Schuld ist die übliche Mischung aus Fehlernährung und Bewegungsmangel, die oft – nicht immer – mit den Traditionen zu tun hat. Der Doktor hat, das ist ihm wichtig, einen emanzipativen Anspruch. Er kritisiert die Klischees der Männerwelt, er beklagt dass Frauen sich in der Öffentlichkeit nicht sportiv bewegen können. Männer müssten Kerle sein, echte Mannsbilder mit anständiger Wampe, sonst könnten sie die Karriere vergessen, egal ob in der Politik oder in der Wirtschaft. ‚Wir haben eine sitzende Kultur. Männer trinken Kaffee und rauchen, Frauen trinken viel zu süßen Tee und essen Gebäck ohne Ende.‘ Am Anfang kamen überhaupt keine Männer, heute sind es immerhin 10 Prozent. Der Doktor kann sie gut motivieren, er hat durchgemacht, was sie durchmachen. Vor ein paar Jahren wog er 140 Kilo, heute sind es 90. ‚Aus meinem eigenen Erfolg habe ich ein Geschäftsmodell gemacht.‘

Die Lage ist tatsächlich dramatisch. Im Gazastreifen haben nur noch etwa ein Viertel der Menschen so etwas wie ein normales Körpergewicht. Alle andern sind zu dick und leiden an den typischen Folgekrankheiten der Fettsucht, an Diabetes, Stress, Bluthochdruck, Rheumatismus oder Krebs.

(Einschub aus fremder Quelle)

(* ===== verification/Rows.v ===== *)
(** * Rows and columns ([scan...] of [src/internal/repository/postgres])

    The tables of [Schema] hold domain values. In the program a value goes
    through columns: an INSERT spells it out, with some empty texts turned into
    NULL, money split over columns and maps marshalled as JSON, and a SELECT is
    scanned back into a struct.
    This file models both directions and shows that the way through the columns
    gives the value the table holds. *)
From S2P Require Import Prelude GoJson GoDecimal Domain Schema Redis Runtime Fixtures InventoryRepo CheckoutRepos CatalogRepos AccountRepos.

(** ** pgx *)

(** The value of a column; a JSONB column by the text it was given, a NUMERIC
    one by the float it is read as. *)
Inductive Col := CNull | CUuid (u : UUID) | CText (s : string) | CTime (t : Time) | CInt (z : Z) | CBool (b : bool)
  | CNumeric (x : Float64) | CJson (s : string).

(** A flat JSON object of texts and integers, and its members in the order
    [json.Marshal] prints a map. Postgres refuses NUL in a text of JSONB. *)
Definition flat_member (kv : string * JVal) : bool :=
  valid_text kv.1 && match kv.2 with
                     | VStr s => valid_text s && negb (has_char Ascii.zero s)
                     | VNum l => match ParseInt l with Some z => String.eqb (FormatInt z) l | None => false end
                     | _ => false
                     end.
Definition flat_object (kvs : list (string * JVal)) : Prop := NoDup kvs.*1 /\ forallb flat_member kvs = true.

Statistiken sind stets von beschränkter Aussagekraft, aber viele Studien bestätigen die Diagnose des Auges. Als Gründe werden meist reduzierte physische Aktivität und ein gesteigerter Fettkonsum angegeben. Sport ist in Palästina kein Renner. Die Ausnahme bilden die Jungen, die Gewichte stemmen und den Body bilden. Über 30 Fitnesscenters gibt es in Gaza, die kann sich fast jeder leisten. Die Muskelmenschen werfen allerdings auch die bekannten Mittelchen ein wie anabole Steroide, Amphetamine und Speed. Die sind teuer, vor allem für Gaza, aber die Nachfrage ist groß. Praktisch überhaupt keinen Sport treiben die Frauen. Frauen joggen nicht auf der Straße. Viele möchten das gerne, aber die Islamisten erlauben ihnen das nicht.“ (Ulrich Schmid: „Wieso Übergewicht in Gaza und im Westjordanland zum Gesundheitsproblem Nummer eins geworden ist – eine Reportage“)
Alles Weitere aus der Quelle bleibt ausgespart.